/---

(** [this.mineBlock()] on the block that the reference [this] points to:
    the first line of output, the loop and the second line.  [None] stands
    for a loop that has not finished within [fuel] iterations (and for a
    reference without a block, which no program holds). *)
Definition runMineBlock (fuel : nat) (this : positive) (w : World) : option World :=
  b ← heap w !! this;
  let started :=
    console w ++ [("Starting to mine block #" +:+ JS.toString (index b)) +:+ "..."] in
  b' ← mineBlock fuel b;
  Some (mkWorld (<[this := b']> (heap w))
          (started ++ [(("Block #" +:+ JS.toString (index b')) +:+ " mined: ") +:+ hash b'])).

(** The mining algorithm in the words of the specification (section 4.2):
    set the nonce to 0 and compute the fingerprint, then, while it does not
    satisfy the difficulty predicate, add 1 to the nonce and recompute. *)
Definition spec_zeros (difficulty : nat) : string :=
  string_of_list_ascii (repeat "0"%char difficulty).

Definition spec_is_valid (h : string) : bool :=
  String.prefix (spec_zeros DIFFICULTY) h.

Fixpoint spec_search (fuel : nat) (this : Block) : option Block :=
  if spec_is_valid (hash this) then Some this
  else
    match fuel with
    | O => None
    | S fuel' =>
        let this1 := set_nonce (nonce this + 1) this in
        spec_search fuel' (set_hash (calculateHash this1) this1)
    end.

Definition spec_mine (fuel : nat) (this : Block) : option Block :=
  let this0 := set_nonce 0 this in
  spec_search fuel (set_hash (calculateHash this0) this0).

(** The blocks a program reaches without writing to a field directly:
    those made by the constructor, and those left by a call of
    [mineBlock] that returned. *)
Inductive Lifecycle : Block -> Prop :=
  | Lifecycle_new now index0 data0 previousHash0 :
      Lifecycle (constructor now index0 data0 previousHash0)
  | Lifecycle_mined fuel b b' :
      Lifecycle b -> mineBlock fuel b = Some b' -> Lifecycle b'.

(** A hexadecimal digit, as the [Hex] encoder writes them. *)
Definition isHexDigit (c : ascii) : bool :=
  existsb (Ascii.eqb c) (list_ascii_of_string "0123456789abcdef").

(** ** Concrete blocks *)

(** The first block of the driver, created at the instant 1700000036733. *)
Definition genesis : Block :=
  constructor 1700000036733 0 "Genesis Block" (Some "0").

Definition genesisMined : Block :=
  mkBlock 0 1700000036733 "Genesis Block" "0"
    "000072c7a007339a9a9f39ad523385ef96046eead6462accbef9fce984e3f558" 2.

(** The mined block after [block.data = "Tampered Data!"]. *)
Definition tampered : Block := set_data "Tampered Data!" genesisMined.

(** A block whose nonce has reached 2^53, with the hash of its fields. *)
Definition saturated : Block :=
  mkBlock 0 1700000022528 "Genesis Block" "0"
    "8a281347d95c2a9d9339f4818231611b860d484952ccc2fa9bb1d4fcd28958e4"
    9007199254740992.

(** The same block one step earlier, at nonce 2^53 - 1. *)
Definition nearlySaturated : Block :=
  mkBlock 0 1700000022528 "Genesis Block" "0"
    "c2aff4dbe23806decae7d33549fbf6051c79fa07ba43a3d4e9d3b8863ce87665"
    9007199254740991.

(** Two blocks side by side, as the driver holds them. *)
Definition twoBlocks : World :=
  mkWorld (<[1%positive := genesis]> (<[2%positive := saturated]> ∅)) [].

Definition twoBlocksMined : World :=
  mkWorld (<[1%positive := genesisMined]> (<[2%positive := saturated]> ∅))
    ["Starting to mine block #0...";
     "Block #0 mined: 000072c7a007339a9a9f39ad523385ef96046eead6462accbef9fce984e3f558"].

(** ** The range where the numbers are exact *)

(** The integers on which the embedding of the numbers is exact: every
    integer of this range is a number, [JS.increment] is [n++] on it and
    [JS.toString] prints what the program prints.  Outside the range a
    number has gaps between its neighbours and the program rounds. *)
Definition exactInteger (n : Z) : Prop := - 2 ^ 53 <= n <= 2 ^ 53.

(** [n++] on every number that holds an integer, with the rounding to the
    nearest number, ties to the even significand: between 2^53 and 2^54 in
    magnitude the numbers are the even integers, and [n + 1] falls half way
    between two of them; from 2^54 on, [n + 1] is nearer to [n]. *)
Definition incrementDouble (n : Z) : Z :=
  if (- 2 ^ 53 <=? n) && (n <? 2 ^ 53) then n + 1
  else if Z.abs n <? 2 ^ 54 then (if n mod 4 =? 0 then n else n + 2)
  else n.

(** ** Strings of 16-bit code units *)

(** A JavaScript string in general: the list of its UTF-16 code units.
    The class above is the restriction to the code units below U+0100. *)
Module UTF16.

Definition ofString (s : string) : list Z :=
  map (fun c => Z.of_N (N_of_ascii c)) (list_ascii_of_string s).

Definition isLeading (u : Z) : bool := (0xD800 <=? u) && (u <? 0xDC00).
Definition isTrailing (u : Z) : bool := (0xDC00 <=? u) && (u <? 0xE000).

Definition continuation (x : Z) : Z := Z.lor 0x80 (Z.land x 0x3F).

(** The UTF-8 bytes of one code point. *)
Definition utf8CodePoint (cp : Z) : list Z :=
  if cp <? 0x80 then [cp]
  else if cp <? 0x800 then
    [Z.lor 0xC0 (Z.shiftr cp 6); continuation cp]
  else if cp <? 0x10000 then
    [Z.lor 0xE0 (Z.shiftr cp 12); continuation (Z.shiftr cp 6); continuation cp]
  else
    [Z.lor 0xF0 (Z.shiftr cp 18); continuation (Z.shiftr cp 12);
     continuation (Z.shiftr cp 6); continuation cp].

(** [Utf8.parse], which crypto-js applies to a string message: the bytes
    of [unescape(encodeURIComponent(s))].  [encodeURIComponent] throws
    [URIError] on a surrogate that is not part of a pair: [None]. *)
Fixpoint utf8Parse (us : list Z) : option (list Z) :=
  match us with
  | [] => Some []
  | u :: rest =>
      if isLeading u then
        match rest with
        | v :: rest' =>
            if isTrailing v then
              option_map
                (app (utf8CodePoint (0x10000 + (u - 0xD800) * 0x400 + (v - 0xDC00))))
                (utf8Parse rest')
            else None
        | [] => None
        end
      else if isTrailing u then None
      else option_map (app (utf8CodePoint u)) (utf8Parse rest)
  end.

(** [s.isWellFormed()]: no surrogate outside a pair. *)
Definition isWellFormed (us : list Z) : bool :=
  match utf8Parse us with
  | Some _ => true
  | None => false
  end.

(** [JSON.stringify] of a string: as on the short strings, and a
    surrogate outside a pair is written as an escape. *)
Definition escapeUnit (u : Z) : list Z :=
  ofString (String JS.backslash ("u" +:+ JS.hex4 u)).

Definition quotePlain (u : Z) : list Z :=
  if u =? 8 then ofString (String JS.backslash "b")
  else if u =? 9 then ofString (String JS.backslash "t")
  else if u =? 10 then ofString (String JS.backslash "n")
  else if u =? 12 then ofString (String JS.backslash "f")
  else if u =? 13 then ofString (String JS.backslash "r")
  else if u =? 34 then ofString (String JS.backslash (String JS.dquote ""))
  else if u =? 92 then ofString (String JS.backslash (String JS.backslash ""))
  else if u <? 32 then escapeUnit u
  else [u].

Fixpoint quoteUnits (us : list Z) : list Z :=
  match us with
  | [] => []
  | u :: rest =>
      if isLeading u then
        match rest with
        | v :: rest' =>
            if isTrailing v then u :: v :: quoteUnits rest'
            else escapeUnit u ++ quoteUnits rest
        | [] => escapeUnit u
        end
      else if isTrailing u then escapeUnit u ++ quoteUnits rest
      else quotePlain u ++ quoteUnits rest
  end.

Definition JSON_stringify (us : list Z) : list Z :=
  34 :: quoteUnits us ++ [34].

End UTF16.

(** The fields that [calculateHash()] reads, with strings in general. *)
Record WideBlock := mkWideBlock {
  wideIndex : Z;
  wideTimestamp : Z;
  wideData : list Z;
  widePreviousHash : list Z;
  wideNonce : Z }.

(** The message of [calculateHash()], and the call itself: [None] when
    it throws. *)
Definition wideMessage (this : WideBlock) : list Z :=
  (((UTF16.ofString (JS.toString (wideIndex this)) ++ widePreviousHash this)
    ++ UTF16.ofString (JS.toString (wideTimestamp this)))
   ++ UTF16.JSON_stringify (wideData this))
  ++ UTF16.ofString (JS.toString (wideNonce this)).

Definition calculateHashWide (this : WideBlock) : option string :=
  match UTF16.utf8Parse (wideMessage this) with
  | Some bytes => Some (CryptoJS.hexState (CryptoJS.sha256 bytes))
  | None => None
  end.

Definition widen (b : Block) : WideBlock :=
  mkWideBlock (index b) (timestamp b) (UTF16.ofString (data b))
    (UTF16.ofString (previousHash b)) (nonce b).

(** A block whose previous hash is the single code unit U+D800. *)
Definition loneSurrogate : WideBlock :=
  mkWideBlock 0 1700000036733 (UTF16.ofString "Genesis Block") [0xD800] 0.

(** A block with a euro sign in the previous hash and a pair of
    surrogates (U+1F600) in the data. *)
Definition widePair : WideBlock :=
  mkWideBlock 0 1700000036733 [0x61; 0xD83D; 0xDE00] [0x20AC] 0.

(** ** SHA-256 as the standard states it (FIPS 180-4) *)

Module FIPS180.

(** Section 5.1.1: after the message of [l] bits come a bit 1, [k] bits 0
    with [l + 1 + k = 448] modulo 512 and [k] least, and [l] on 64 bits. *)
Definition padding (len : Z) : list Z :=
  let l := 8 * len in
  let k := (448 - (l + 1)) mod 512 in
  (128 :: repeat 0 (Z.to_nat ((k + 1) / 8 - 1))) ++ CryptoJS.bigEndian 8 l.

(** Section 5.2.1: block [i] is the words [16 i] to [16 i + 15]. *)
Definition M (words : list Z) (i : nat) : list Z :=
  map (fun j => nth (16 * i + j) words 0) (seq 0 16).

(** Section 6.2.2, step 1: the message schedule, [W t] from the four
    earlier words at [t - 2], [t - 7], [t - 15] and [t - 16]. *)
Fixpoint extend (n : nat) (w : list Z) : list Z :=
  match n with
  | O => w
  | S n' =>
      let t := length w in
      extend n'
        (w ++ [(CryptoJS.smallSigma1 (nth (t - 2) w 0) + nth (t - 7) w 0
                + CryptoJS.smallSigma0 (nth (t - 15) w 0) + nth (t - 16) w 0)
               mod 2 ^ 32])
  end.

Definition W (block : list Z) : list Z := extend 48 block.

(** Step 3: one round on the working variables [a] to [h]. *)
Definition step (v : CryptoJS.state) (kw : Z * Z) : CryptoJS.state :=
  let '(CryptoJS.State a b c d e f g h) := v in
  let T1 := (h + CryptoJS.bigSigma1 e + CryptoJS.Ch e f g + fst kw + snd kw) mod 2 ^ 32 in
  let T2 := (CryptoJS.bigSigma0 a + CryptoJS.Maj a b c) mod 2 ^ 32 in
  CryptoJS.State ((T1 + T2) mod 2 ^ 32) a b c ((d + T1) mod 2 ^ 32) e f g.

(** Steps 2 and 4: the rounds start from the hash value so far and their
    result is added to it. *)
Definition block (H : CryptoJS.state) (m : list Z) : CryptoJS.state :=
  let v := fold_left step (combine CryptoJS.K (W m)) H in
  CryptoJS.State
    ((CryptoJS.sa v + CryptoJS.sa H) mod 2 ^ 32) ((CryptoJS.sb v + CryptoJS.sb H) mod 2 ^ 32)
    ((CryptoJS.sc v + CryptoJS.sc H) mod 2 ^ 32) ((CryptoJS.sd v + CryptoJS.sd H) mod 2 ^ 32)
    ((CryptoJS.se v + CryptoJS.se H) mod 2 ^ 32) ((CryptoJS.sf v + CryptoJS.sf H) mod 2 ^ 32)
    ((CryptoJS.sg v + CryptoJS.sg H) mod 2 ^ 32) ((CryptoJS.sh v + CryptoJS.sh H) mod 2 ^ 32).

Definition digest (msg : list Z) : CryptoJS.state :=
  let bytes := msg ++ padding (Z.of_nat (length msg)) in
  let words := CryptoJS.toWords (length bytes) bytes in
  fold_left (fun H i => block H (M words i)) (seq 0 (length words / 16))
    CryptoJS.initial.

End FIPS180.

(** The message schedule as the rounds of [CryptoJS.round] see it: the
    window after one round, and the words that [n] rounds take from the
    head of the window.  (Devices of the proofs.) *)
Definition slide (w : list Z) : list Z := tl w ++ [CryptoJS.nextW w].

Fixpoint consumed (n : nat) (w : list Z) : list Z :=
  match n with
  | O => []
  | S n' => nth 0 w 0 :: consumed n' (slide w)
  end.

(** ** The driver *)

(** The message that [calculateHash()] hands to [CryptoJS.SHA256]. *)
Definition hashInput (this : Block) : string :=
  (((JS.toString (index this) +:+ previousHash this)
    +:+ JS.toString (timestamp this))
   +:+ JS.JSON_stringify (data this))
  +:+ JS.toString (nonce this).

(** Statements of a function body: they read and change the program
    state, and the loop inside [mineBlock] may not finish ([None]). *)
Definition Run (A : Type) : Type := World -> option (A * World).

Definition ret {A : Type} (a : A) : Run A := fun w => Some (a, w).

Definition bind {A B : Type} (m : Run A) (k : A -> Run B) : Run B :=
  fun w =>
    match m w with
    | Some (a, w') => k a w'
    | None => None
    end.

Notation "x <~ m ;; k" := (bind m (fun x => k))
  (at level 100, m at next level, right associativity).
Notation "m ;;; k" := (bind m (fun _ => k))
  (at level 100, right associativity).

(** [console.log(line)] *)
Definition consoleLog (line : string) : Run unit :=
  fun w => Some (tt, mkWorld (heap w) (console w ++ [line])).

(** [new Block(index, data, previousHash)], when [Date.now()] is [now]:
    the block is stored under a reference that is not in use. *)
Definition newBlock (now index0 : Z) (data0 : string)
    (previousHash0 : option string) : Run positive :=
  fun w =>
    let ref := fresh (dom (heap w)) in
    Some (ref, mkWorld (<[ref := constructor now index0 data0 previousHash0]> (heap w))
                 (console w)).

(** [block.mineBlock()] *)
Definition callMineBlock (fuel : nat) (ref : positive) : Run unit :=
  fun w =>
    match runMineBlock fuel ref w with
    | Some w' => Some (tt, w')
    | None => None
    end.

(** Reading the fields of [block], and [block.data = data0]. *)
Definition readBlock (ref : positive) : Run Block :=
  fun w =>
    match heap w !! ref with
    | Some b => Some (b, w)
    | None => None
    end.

\---

> _Your objective_:
Tally every line in these entries where the string "wideNonce" occurs. The tally alone is the answer.

> _Finished exercise_:
2